We stood in the village center. Respectfully silent, all the villagers had gathered and were there when the king’s builder gave commands.
Lord Janaab’s arm had been treated with healing salves and bandaged with medicinal leaves. The powerful jaws of the jaguar would have crushed the lord’s bones, had it not been for the large silver bracelet he wore.
My own face felt hot, and my wounds pulsated with pain. After I washed up in the cenote, I stared at my reflection. Eyo! My face would bear the claw marks of the jaguar for the rest of my life. I was not considered a great beauty among men, and the savage slashes would bring even less praise about my appearance.
After he had doomed the five guards Lord Janaab turned to me. “Come, here.”
I went, and when I kneeled, he told me to stand.
Eyeing my body, he nodded. “You are tall and muscular.”
“Yes, my lord.”
“I can see why you were able to break the beast’s neck. No ordinary man, not even with a piece of wood under the chin as you placed it, would have the power to break a jaguar’s neck. That you were able to stay on the animal’s back when it reared is a miracle. That took not only great strength but poise and balance as well.”
“I’m the strongest man in the village,” I said simply.
The hard work quarrying stone made men either exceptionally strong—or it broke them. I was also taller than any of the other men.
“You are wrong.”
“Wr-wr-wrong?” I stammered.
“You are no longer of this village. I am placing you in my guard.”
“I’m leaving the village?”
“I see more fright on your face now than when you wrestled with a jaguar. I am told you are not married, that your wife went to Xibalba during one of the great sicknesses the gods torment us with. If there’s a woman of the village you desire, you may bring her with you.”
“No, it’s just that, I—I have never . . .”
“Never been to the world out there—the Great Beyond. The Vast Unknown frightens you more than the most powerful beast in the One-World. Good. I will deal with the Unknown. It disturbs me not in the least. My most deadly enemies are known foes—those are the ones my guards must battle—and I need guards I can trust implicitly. I need men like you. When you leave this village, you will leave behind your life as a lowly stoneworker and wear the uniform of the guard of a great lord of Mayapan.”
“Yes, my lord.”
“From this day forth, your name will be Pakal B’alam.”
A gasp rose from those who had heard the statement, and one of the sharp intakes of breath was my own.
B’alam meant “jaguar,” and it was a name of great honor, one often borne by kings. My knees felt weak at the thought that I would bear the name.
“You need not be so surprised. None of the great lords of Mayapán—myself included—would take the jaguar name, for fear of provoking the king’s and other lords’ ire. You are not the first to single-handedly kill a jaguar but perhaps the first to kill one without driving a spear into its heart.
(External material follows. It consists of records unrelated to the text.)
Lemma chunkLoop_ok fuel :
  ∀ path bs rem buffer b w b' w' data,
    0 < bs → 0 ≤ rem ≤ GoInt.max_int → Stored b w data →
    chunkLoop env fuel path bs rem buffer b w = (Ret None, b', w') →
    ∃ cs, ChunkSeq bs rem cs
      ∧ trace w' = trace w ++ map (EvChunk path) cs
      ∧ Stored b' w' (data ++ map (entropy env) (seq (drawn w) (Z.to_nat rem)))
      ∧ wrPath b' = wrPath b.
Proof.
  induction fuel as [|fuel IH]; intros path bs rem buffer b w b' w' data
    Hbs Hrem HS; simpl; [done|].
  case_match.
  2:{ intros [= <- <-]. assert (rem = 0) as -> by lia. exists []. simpl.
      rewrite !app_nil_r. split; [apply chunks_done|]. done. }
  rewrite chunkSize_min. set (c := Z.min bs rem).
  assert (0 < c ≤ rem) as Hc by (subst c; lia).
  destruct (randRead env c w) as [[bytes|e] w1] eqn:Hrd; [|done].
  apply randRead_ok in Hrd as (-> & Hf1 & Ht1 & Hd1).
  rewrite take_app_length' by (by rewrite length_map, length_seq).
  assert (Stored b (record (EvChunk path c) w1) data) as HS1.
  { destruct HS as [Hsome Hdata]. unfold Stored, onDisk in *. simpl.
    by rewrite Hf1. }
  destruct (bufWrite env b _ _) as [[[e|] b2] w2] eqn:Hwr; [done|].
  apply (bufWrite_ok _ _ _ _ _ _ HS1) in Hwr as (HS2 & Hp2 & Hs2 & Ht2 & Hd2).
  intros Hloop.
  assert (GoInt.sub rem c = rem - c) as Hsub.
  { apply wrap_id. unfold GoInt.in_range, GoInt.min_int, GoInt.max_int in *. lia. }
  rewrite Hsub in Hloop.
  assert (0 ≤ rem - c ≤ GoInt.max_int) as Hrem' by lia.
  apply (IH _ _ _ _ _ _ _ _ _ Hbs Hrem' HS2) in Hloop
    as (cs & Hcs & Htr & HS' & Hp').
  exists (c :: cs). repeat split; try apply HS'.
  - constructor; [lia|done].
  - rewrite Htr, Ht2. simpl. rewrite Ht1. by rewrite <- (assoc_L (++)).
  - destruct HS' as [_ ->]. rewrite Hd2. simpl. rewrite Hd1.
    rewrite <- (assoc_L (++)). f_equal. rewrite <- map_app, <- seq_app.
    do 2 f_equal. lia.
  - congruence.
Qed.

Lemma chunkLoop_returns fuel :
  ∀ path bs rem buffer b w,
    0 < bs → 0 ≤ rem ≤ GoInt.max_int → (Z.to_nat rem < fuel)%nat →
    ∃ r b' w', chunkLoop env fuel path bs rem buffer b w = (Ret r, b', w').
Proof.
  induction fuel as [|fuel IH]; intros path bs rem buffer b w Hbs Hrem Hfuel;
    [lia|]. simpl.
  case_match; [|eauto].
  rewrite chunkSize_min. set (c := Z.min bs rem).
  assert (0 < c ≤ rem) as Hc by (subst c; lia).
  destruct (randRead env c w) as [[bytes|e] w1]; [|eauto].
  destruct (bufWrite env b _ _) as [[[e|] b2] w2]; [eauto|].
  assert (GoInt.sub rem c = rem - c) as ->.
  { apply wrap_id. unfold GoInt.in_range, GoInt.min_int, GoInt.max_int in *. lia. }
  apply IH; lia.
Qed.

Lemma chunkLoop_faultless fuel :
  ∀ path bs rem buffer b w r b' w',
    faultless env →
    chunkLoop env fuel path bs rem buffer b w = (Ret r, b', w') → r = None.
Proof.
  induction fuel as [|fuel IH]; intros path bs rem buffer b w r b' w' Hnf;
    simpl; [done|].
  case_match; [|by intros [= <- _ _]].
  destruct (randRead_faultless
              (if rem <? bs then rem else bs) w Hnf) as [bytes Hb].
  destruct (randRead env _ w) as [[bytes'|e] w1]; [|done].
  match goal with
  | |- context [bufWrite env ?b ?p ?w] =>
      pose proof (bufWrite_faultless b p w Hnf) as Hw;
      destruct (bufWrite env b p w) as [[[e|] b2] w2]; [done|]
  end.
  apply IH, Hnf.
Qed.

Lemma Stored_created path size w :
  Stored (NewWriterSize path size) (setFiles (<[path := []]> (files w)) w) [].
Proof.
  unfold Stored, onDisk. simpl. rewrite lookup_insert_eq. eauto.
Qed.

Lemma Stored_flushed b w data :
  Stored b w data → wrBuf b = [] → files w !! wrPath b = Some data.
Proof.
  unfold Stored, onDisk. intros [[x Hx] Hdata] Hbuf.
  rewrite Hx in *. simpl in Hdata. rewrite Hbuf, app_nil_r in Hdata. congruence.
Qed.

(** When [createRandomFile] returns, and what a successful return leaves. *)
Lemma createRandomFile_returns fuel path fileSize bufferSize w :
  0 ≤ fileSize ≤ GoInt.max_int → 0 < bufferSize →
  (Z.to_nat fileSize < fuel)%nat →
  ∃ r w', createRandomFile env fuel path fileSize bufferSize w = (Ret r, w')
    ∧ (faultless env → r = None)
    ∧ (r = None →
       ∃ cs, ChunkSeq bufferSize fileSize cs
         ∧ trace w' =
             trace w ++ (EvCall path fileSize bufferSize :: map (EvChunk path) cs)
         ∧ files w' !! path =
             Some (map (entropy env) (seq (drawn w) (Z.to_nat fileSize)))).
Proof.
  intros Hfs Hbs Hfuel. unfold createRandomFile, MkdirAll, Create.
  set (w0 := record _ w).
  destruct (sysCall env w0) as [[e|] w1] eqn:H1.
  { eexists _, _. split; [done|]. split; [|done].
    intros Hnf. pose proof (sysCall_faultless w0 Hnf) as Hc.
    by rewrite H1 in Hc. }
  apply sysCall_ok in H1 as (Hf1 & Ht1 & Hd1).
  destruct (sysCall env w1) as [[e|] w2] eqn:H2.
  { eexists _, _. split; [done|]. split; [|done].
    intros Hnf. pose proof (sysCall_faultless w1 Hnf) as Hc.
    by rewrite H2 in Hc. }
  apply sysCall_ok in H2 as (Hf2 & Ht2 & Hd2).
  assert ((bufferSize <? 0) = false) as -> by lia.
  set (w3 := setFiles _ w2). set (bw := NewWriterSize path bufferSize).
  destruct (chunkLoop_returns fuel path bufferSize fileSize
              (replicate (Z.to_nat bufferSize) Byte.x00) bw w3 Hbs Hfs Hfuel)
    as (r & b4 & w4 & Hloop).
  rewrite Hloop. destruct r as [e|].
  { eexists _, _. split; [done|]. split; [|done].
    intros Hnf. by apply (chunkLoop_faultless _ _ _ _ _ _ _ _ _ _ Hnf) in Hloop. }
  apply (chunkLoop_ok _ _ _ _ _ _ _ _ _ [] Hbs Hfs (Stored_created _ _ _))
    in Hloop as (cs & Hcs & Htr & HS4 & Hp4).
  destruct (bufFlush env b4 w4) as [[[e|] b5] w5] eqn:Hfl.
  { eexists _, _. split; [done|]. split; [|done].
    intros Hnf. pose proof (bufFlush_faultless b4 w4 Hnf) as Hc.
    by rewrite Hfl in Hc. }
  apply (bufFlush_ok _ _ _ _ _ HS4) in Hfl as (HS5 & Hb5 & Hp5 & _ & Ht5 & _).
  eexists _, _. split; [done|]. split; [done|]. intros _.
  exists cs. split; [done|]. split.
  - rewrite Ht5, Htr. subst w3 w0. simpl. rewrite Ht2, Ht1. simpl.
    by rewrite <- (assoc_L (++)).
  - apply Stored_flushed in HS5; [|done].
    rewrite Hp5, Hp4 in HS5. subst w3 w0. simpl in HS5.
    by rewrite Hd2, Hd1 in HS5.
Qed.

End IOFacts.

(** ** Histories *)

Lemma contains_intro pre sub post : contains (pre ++ sub ++ post) sub = true.
Proof.
  induction pre as [|c pre IH]; simpl.
  - assert (sub `prefix_of` sub ++ post) as H by by apply prefix_app_r.
    destruct (sub ++ post); simpl; by rewrite bool_decide_eq_true_2.
  - by rewrite IH, orb_true_r.
Qed.

Lemma contains_elim s sub :
  contains s sub = true → ∃ pre post, s = pre ++ sub ++ post.
Proof.
  induction s as [|c s IH]; simpl; rewrite orb_true_iff, bool_decide_eq_true.
  - intros [[post ->]|?]; [|done]. by exists [], post.
  - intros [[post ->]|H]; [by exists [], post|].
    destruct (IH H) as (pre & post & ->). by exists (c :: pre), post.
Qed.

Section TraceFacts.

Context (env : Env).

Lemma fileWrite_trace path p w : trace (fileWrite env path p w).2 = trace w.
Proof. unfold fileWrite, sysCall. by destruct (fault env (ticks w)). Qed.

Lemma bufFlush_trace b w : trace (bufFlush env b w).2 = trace w.
Proof.
  unfold bufFlush. destruct (wrBuf b) as [|x l]; [done|].
  pose proof (fileWrite_trace (wrPath b) (x :: l) w).
  by destruct (fileWrite env _ _ w) as [[e|] w1].
Qed.

Lemma bufWrite_trace b p w : trace (bufWrite env b p w).2 = trace w.
Proof.
  unfold bufWrite. case_match; [done|]. destruct (wrBuf b) as [|x l].
  { pose proof (fileWrite_trace (wrPath b) p w).
    by destruct (fileWrite env _ _ w) as [[e|] w1]. }
  set (full := Build_Writer _ _ _).
  pose proof (bufFlush_trace full w) as H1.
  destruct (bufFlush env full w) as [[[e|] b1] w1]; [done|].
  case_match; [done|]. simpl in H1.
  match goal with
  | |- context [fileWrite env ?q ?d w1] =>
      pose proof (fileWrite_trace q d w1) as H2;
      destruct (fileWrite env q d w1) as [[e|] w2]
  end; simpl in *; congruence.
Qed.

Lemma randRead_trace n w : trace (randRead env n w).2 = trace w.
Proof. unfold randRead, sysCall. by destruct (fault env (ticks w)). Qed.

Lemma Reported_named k pre path mid os :
  k ≠ RandomSourceError →
  Reported path (Errorf k [pre; path; mid; os]).
Proof.
  intros Hk. right. split; [done|]. unfold Errorf. simpl.
  rewrite app_nil_r. apply contains_intro.
Qed.

Lemma chunkLoop_trace fuel :
  ∀ path bs rem buffer b w out b' w',
    chunkLoop env fuel path bs rem buffer b w = (out, b', w') →
    (∃ cs, trace w' = trace w ++ map (EvChunk path) cs)
    ∧ (∀ e, out = Ret (Some e) → Reported path e).
Proof.
  induction fuel as [|fuel IH]; intros path bs rem buffer b w out b' w'; simpl.
  { intros [= <- _ <-]. split; [|done]. exists []. by rewrite app_nil_r. }
  case_match.
  2:{ intros [= <- _ <-]. split; [|done]. exists []. by rewrite app_nil_r. }
  pose proof (randRead_trace (if rem <? bs then rem else bs) w) as Hr.
  destruct (randRead env _ w) as [[bytes|os] w1]; simpl in Hr.
  2:{ intros [= <- _ <-]. split.
      - exists []. by rewrite app_nil_r.
      - intros e [= <-]. left. split; [done|]. exists os.
        unfold Errorf. simpl. by rewrite app_nil_r. }
  match goal with
  | |- context [bufWrite env b ?p ?w] =>
      pose proof (bufWrite_trace b p w) as Hw;
      destruct (bufWrite env b p w) as [[[os|] b2] w2]
  end; simpl in Hw.
  { intros [= <- _ <-]. split.
    - eexists [_]. by rewrite Hw, Hr.
    - intros e [= <-]. by apply Reported_named. }
  intros Hloop. apply IH in Hloop as [[cs Hcs] He]. split; [|done].
  eexists (_ :: cs). rewrite Hcs, Hw, Hr. by rewrite <- (assoc_L (++)).
Qed.

Lemma createRandomFile_trace fuel path fileSize bufferSize w out w' :
  createRandomFile env fuel path fileSize bufferSize w = (out, w') →
  (∃ cs, trace w' =
         trace w ++ [EvCall path fileSize bufferSize] ++ map (EvChunk path) cs)
  ∧ (∀ e, out = Ret (Some e) → Reported path e).
Proof.
  unfold createRandomFile, MkdirAll, Create, sysCall. simpl.
  destruct (fault env (ticks w)) as [os|].
  { intros [= <- <-]. split; [by exists []|].
    intros e [= <-]. by apply Reported_named. }
  destruct (fault env (S (ticks w))) as [os|].
  { intros [= <- <-]. split; [by exists []|].
    intros e [= <-]. by apply Reported_named. }
  case_match.
  { intros [= <- <-]. split; [by exists []|]. done. }
  destruct (chunkLoop env _ _ _ _ _ _ _) as [[o b4] w4] eqn:Hloop.
  apply chunkLoop_trace in Hloop as [[cs Hcs] He]. simpl in Hcs.
  destruct o as [[e|]| |].
  - intros [= <- <-]. split; [|intros e' [= <-]; by apply He].
    exists cs. by rewrite Hcs, <- (assoc_L (++)).
  - pose proof (bufFlush_trace b4 w4) as Hf.
    destruct (bufFlush env b4 w4) as [[[os|] b5] w5]; simpl in Hf;
      intros [= <- <-].
    + split; [|intros e' [= <-]; by apply Reported_named].
      exists cs. by rewrite Hf, Hcs, <- (assoc_L (++)).
    + split; [|done]. exists cs. by rewrite Hf, Hcs, <- (assoc_L (++)).
  - intros [= <- <-]. split; [|done].
    exists cs. by rewrite Hcs, <- (assoc_L (++)).
  - intros [= <- <-]. split; [|done].
    exists cs. by rewrite Hcs, <- (assoc_L (++)).
Qed.

End TraceFacts.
“But there is no record of a man killing a white jaguar. Only demons sent by the gods have killed them. The king himself does not have a white jaguar skin. There is a tradition that permits even a lowly stoneworker to assume the name. Do you know what it is, Storyteller?”
I nodded. I knew the legend. “B’alam was a warrior who took the shape of a jaguar to battle the bat-demons who were devouring people.”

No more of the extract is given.